_WHAT YOU SHOULD DO_: Every line of the records below from the line with "- intros [Hn1" up to and including the line with "zero in it, while" must be reproduced exactly, and no line outside that range.

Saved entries
= Beginning of Section =

(** The first two chunks of a written file. *)
Lemma chunk_loop_written (fuel : nat) (n : Z) (offs body tail : bytes) :
  let data := qm_magic ++ write_part 0x42 offs ++ write_part 0x69 body ++ tail in
  blen data < 2 ^ 32 -> blen offs = 8 * n ->
  chunk_loop (S (S fuel)) data 16 (mk_chunks (2 ^ 32 - 1) (2 ^ 32 - 1) (2 ^ 32 - 1))
  = chunk_loop fuel data (blen ((qm_magic ++ write_part 0x42 offs) ++ write_part 0x69 body))
      (mk_chunks n (26 + blen offs) 21).
Proof.
  intros data Hl Eo. set (c0 := mk_chunks _ _ _).
  pose proof (blen_nonneg body). pose proof (blen_nonneg tail). pose proof (blen_nonneg offs).
  assert (blen data = 26 + blen offs + blen body + blen tail) as El.
  { unfold data. rewrite !blen_app, !blen_part. change (blen qm_magic) with 16. lia. }
  assert (data = (qm_magic ++ write_part 0x42 offs) ++ write_part 0x69 body ++ tail) as E2
    by (unfold data; by rewrite <- !app_assoc).
  pose proof (chunk_loop_step (S fuel) qm_magic (write_part 0x69 body ++ tail) offs 0x42 c0 ltac:(lia)) as S1.
  fold data in S1. change (blen qm_magic) with 16 in S1. rewrite S1. clear S1.
  rewrite E2, chunk_loop_step by lia. rewrite <- E2. f_equal.
  rewrite blen_app, blen_part. change (blen qm_magic) with 16.
  unfold note_chunk. cbn [Z.eqb Pos.eqb num_messages messages_idx offsets_idx].
  f_equal; [rewrite Eo, Z.mul_comm; by apply Z.div_mul | unfold u32; rewrite Z.mod_small; lia].
Qed.

Lemma chunk_loop_done (fuel : nat) (data : bytes) (c : chunks) :
  chunk_loop fuel data (blen data) c = Val (Some c).
Proof.
  destruct fuel; cbn [chunk_loop]; cbv zeta; change (Z.of_nat (length data)) with (blen data);
    by rewrite Z.ltb_irrefl.
Qed.

Lemma read_qm_written (hash : qm_message -> Z) (ms : list qm_message) (numerus : bytes) (e : i18n_entries) :
  (forall x, 0 <= hash x < 2 ^ 32) -> blen (write_qm hash ms numerus) < 2 ^ 32 ->
  read_qm (write_qm hash ms numerus) e = Val (foldl (fun e m => read_message m e) e ms, true).
Proof.
  intros Hh Hl. unfold read_qm, write_qm in *.
  set (offs := write_offsets hash ms 0) in *. set (body := ms ≫= write_message) in *.
  pose proof (chunk_loop_written (length (qm_magic ++ write_part 66 offs ++ write_part 105 body ++
                write_part 136 numerus) - 2) (Z.of_nat (length ms)) offs body (write_part 136 numerus) Hl
                (write_offsets_length hash ms 0)) as Ec.
  set (data := qm_magic ++ _) in *.
  assert (blen offs = 8 * Z.of_nat (length ms)) as Eo by apply write_offsets_length.
  pose proof (blen_nonneg body). pose proof (blen_nonneg numerus).
  assert (blen data = 31 + blen offs + blen body + blen numerus) as El.
  { unfold data. rewrite !blen_app, !blen_part. change (blen qm_magic) with 16. lia. }
  rewrite bool_decide_true by reflexivity.
  replace (S (S (length data - 2))) with (length data) in Ec by (unfold blen in El; lia).
  rewrite Ec. clear Ec.
  assert (exists fuel, (length data - 2 = S fuel)%nat) as [fuel ->].
  { exists (length data - 3)%nat. unfold blen in El. lia. }
  assert (data = ((qm_magic ++ write_part 66 offs) ++ write_part 105 body) ++ write_part 136 numerus ++ []) as E3
    by (unfold data; rewrite app_nil_r; by rewrite <- !app_assoc).
  rewrite E3 at 1. rewrite chunk_loop_step by lia. rewrite <- E3.
  replace (blen (((qm_magic ++ _) ++ _) ++ _)) with (blen data) by (rewrite E3, app_nil_r; done).
  rewrite chunk_loop_done. run. change (note_chunk ?c 136 _ _) with c. cbn [offsets_idx messages_idx num_messages].
  rewrite (proj2 (Z.eqb_neq 21 _)), (proj2 (Z.eqb_neq (26 + _) _)) by lia. rewrite Nat2Z.id.
  assert (data = (qm_magic ++ 66 :: be32_bytes (blen offs)) ++ write_offsets hash ms 0 ++
            (105 :: be32_bytes (blen body)) ++ (ms ≫= write_message) ++ write_part 136 numerus) as E.
  { unfold data, write_part. fold offs body. rewrite <- !app_assoc. done. }
  rewrite E. apply message_loop_read; try done; try lia.
  - rewrite blen_part. lia.
  - cbn [messages_idx]. rewrite !blen_app. fold offs. change (blen qm_magic) with 16.
    change (blen (66 :: be32_bytes (blen offs))) with 5.
    change (blen (105 :: be32_bytes (blen body))) with 5. lia.
  - cbn [messages_idx]. lia.
Qed.

Lemma entry_key_inj (c c' s s' : bytes) :
  Forall (fun b => b <> 0) c -> Forall (fun b => b <> 0) c' -> entry_key c s = entry_key c' s' ->
  c = c' /\ s = s'.
Proof.
  unfold entry_key. intros Hc. revert c'. induction Hc as [|x c Hx Hc IH]; intros [|x' c'] Hc' E; cbn in E.
  - by injection E as ->.
  - inversion_clear Hc'. injection E as <- _. done.
  - by injection E as -> _.
  - injection E as -> E. inversion_clear Hc' as [|?? _ Hc0]. by destruct (IH c' Hc0 E) as [-> ->].
Qed.

(** A message of the basic plane whose context has no zero byte. *)
Definition message_ok (m : qm_message) : Prop :=
  Forall bmp (qm_translation m) /\ Forall (fun b => b <> 0) (qm_context m).

Definition message_key (m : qm_message) : bytes * bytes := (qm_context m, qm_source m).

Lemma entries_lookup (ms : list qm_message) (e : i18n_entries) (c s : bytes) :
  Forall message_ok ms -> Forall (fun b => b <> 0) c -> NoDup (map message_key ms) ->
  (forall m, m ∈ ms -> message_key m = (c, s) ->
    foldl (fun e m => read_message m e) e ms !! entry_key c s = Some (utf8_bytes (qm_translation m))) /\
  ((c, s) ∉ map message_key ms -> foldl (fun e m => read_message m e) e ms !! entry_key c s = e !! entry_key c s).
Proof.
  intros Hok Hc. revert e. induction Hok as [|x ms [Hx Hxc] Hok IH]; intros e Hnd; cbn [foldl map].
  { split; [by intros m Hm%elem_of_nil|done]. }
  apply NoDup_cons in Hnd as [Hnin Hnd]. destruct (IH (read_message x e) Hnd) as [IH1 IH2]. split.
  - intros m [->|Hm]%elem_of_cons Hk; [|by apply IH1]. rewrite <- Hk in IH2. rewrite IH2 by done.
    injection Hk as <- <-. unfold read_message. rewrite utf16_bmp by done.
    apply lookup_insert_eq.
  - intros [Hn1 Hn2]%not_elem_of_cons. rewrite IH2 by done. unfold read_message.
    apply lookup_insert_ne. intros Heq. apply Hn1. unfold message_key.
    destruct (entry_key_inj (qm_context x) c (qm_source x) s) as [-> ->]; done.
Qed.

(** Loading the file that the reference writer makes of a catalogue succeeds,
    and afterwards every message is translated to the UTF-8 of its translation, up to a
    zero in it, while a message that is not in the catalogue stays as it is.  The catalogue may
    use any character of the basic plane and must not list a message twice. *)
Theorem qm_roundtrip (env : surroundings) (directory base language : bytes) (hash : qm_message -> Z)
    (ms : list qm_message) (numerus : bytes) :
  (forall x, 0 <= hash x < 2 ^ 32) -> blen (write_qm hash ms numerus) < 2 ^ 32 ->
  Forall message_ok ms -> NoDup (map message_key ms) -> language <> [] ->
  find_file env directory base language = Some (Some (write_qm hash ms numerus)) ->
  exists e, i18n_set_language env (Some directory) (Some base) language ∅ = Val (e, true) /\
    (forall m, m ∈ ms -> Forall (fun b => b <> 0) (qm_source m) ->
       i18n_translate e (qm_source m) (qm_context m) = c_str (utf8_bytes (qm_translation m))) /\
    (forall s c, Forall (fun b => b <> 0) c -> Forall (fun b => b <> 0) s -> (c, s) ∉ map message_key ms -> i18n_translate e s c = s).
Proof.
  intros Hh Hl Hok Hnd Hlang Hfile. eexists. split.
  { unfold i18n_set_language. cbv zeta. destruct language; [done|]. rewrite Hfile. by apply read_qm_written. }
  split.
  - intros m Hm Hs. unfold i18n_translate. rewrite (c_str_id (qm_source m) Hs). rewrite Forall_forall in Hok. pose proof (Hok m Hm) as [_ Hc].
    rewrite <- Forall_forall in Hok.
    by rewrite (proj1 (entries_lookup ms ∅ (qm_context m) (qm_source m) Hok Hc Hnd) m Hm eq_refl).
  - intros s c Hc Hs Hn. unfold i18n_translate. rewrite (c_str_id s Hs).
    by rewrite (proj2 (entries_lookup ms ∅ c s Hok Hc Hnd) Hn).
Qed.

Definition sample_env (file : bytes) : surroundings :=
  mk_surroundings (fun _ => None) (fun _ => None) (fun _ => Some file).

Definition sample_messages : list qm_message :=
  [mk_qm_message (bytes_of_string "a") (bytes_of_string "hi") [0x53; 0x2603];
   mk_qm_message (bytes_of_string "b") (bytes_of_string "hi") [0xe9]].

Lemma qm_roundtrip_witness : exists e,
  i18n_set_language (sample_env (write_qm (fun _ => 7) sample_messages [1; 0])) (Some []) (Some []) [102] ∅
    = Val (e, true) /\
  i18n_translate e (bytes_of_string "hi") (bytes_of_string "b") = [0xc3; 0xa9] /\
  i18n_translate e (bytes_of_string "bye") (bytes_of_string "b") = bytes_of_string "bye".
Proof.
  destruct (qm_roundtrip (sample_env (write_qm (fun _ => 7) sample_messages [1; 0])) [] [] [102] (fun _ => 7)
              sample_messages [1; 0]) as (e & E & H1 & H2).
  - intros x. lia.
  - vm_compute. reflexivity.
  - repeat constructor; cbn; unfold bmp; lia.
  - apply (bool_decide_unpack _). vm_compute. exact I.
  - discriminate.
  - reflexivity.
  - exists e. split; [exact E|]. split.
    + apply (H1 (mk_qm_message (bytes_of_string "b") (bytes_of_string "hi") [0xe9])); [right; left|repeat constructor; cbn; lia].
    + apply H2; [repeat constructor; cbn; lia..|]. apply (bool_decide_unpack _). vm_compute. exact I.
Defined.
(* ===== verification/FaucetPage.v ===== *)
(** * The faucet's page

    src/deploy/faucet/app.js, the form that GET / serves: its elements and the function
    [requestLODE] behind the button, cut at its two [await]s.  An element reference is
    its position in the document; [fetch] and the user are events. *)

From Stdlib Require Import String.
From stdpp Require Import gmap.
From S2P Require Import Prelude JS IntUtil Emission Varint Base58 Faucet.

#[local] Open Scope Z_scope.

(** ** The document *)

(** An element: its tag, the attributes written in the page, the text it has of its
    own, and the properties [value] and [disabled]. *)
Record element := {
  tag : jstring;
  attributes : list (jstring * jstring);
  innerText : jstring;
  input_value : jstring;
  disabled : bool;
}.

Definition attrs (l : list (string * string)) : list (jstring * jstring) := map (fun '(k, v) => (lit k, lit v)) l.

Definition elem (t : string) (l : list (string * string)) (text : jstring) : element :=
  {| tag := lit t; attributes := attrs l; innerText := text; input_value := []; disabled := false |}.

(** The elements of the body, in document order. *)
Definition body : list element := [
  elem "canvas" [("id", "networkCanvas")] [];
  elem "div" [("class", "bg-fx")] [];
  elem "div" [("class", "container")] [];
  elem "a" [("href", "https://lodechain.org"); ("class", "logo")] (lit "LODE");
  elem "h1" [] (lit "Testnet Faucet");
  elem "p" [] (lit "Enter your LODE Testnet address (starting with M) to receive 10 free LODE for testing the network.");
  elem "div" [("class", "input-group")] [];
  elem "input" [("type", "text"); ("id", "address"); ("placeholder", "Enter your Testnet wallet address...");
                ("autocomplete", "off"); ("spellcheck", "false")] [];
  elem "button" [("id", "submitBtn"); ("class", "btn"); ("onclick", "requestLODE()")] (lit "Get LODE");
  elem "div" [("id", "result"); ("class", "message")] [];
  elem "a" [("href", "https://lodechain.org"); ("class", "back-link")] ((8592 :: lit " Back to Home")%Z%list)]%string.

= End of Section =

_RESPONSE TO THIS TASK_:
  - intros [Hn1 Hn2]%not_elem_of_cons. rewrite IH2 by done. unfold read_message.
    apply lookup_insert_ne. intros Heq. apply Hn1. unfold message_key.
    destruct (entry_key_inj (qm_context x) c (qm_source x) s) as [-> ->]; done.
Qed.

(** Loading the file that the reference writer makes of a catalogue succeeds,
    and afterwards every message is translated to the UTF-8 of its translation, up to a
    zero in it, while a message that is not in the catalogue stays as it is.  The catalogue may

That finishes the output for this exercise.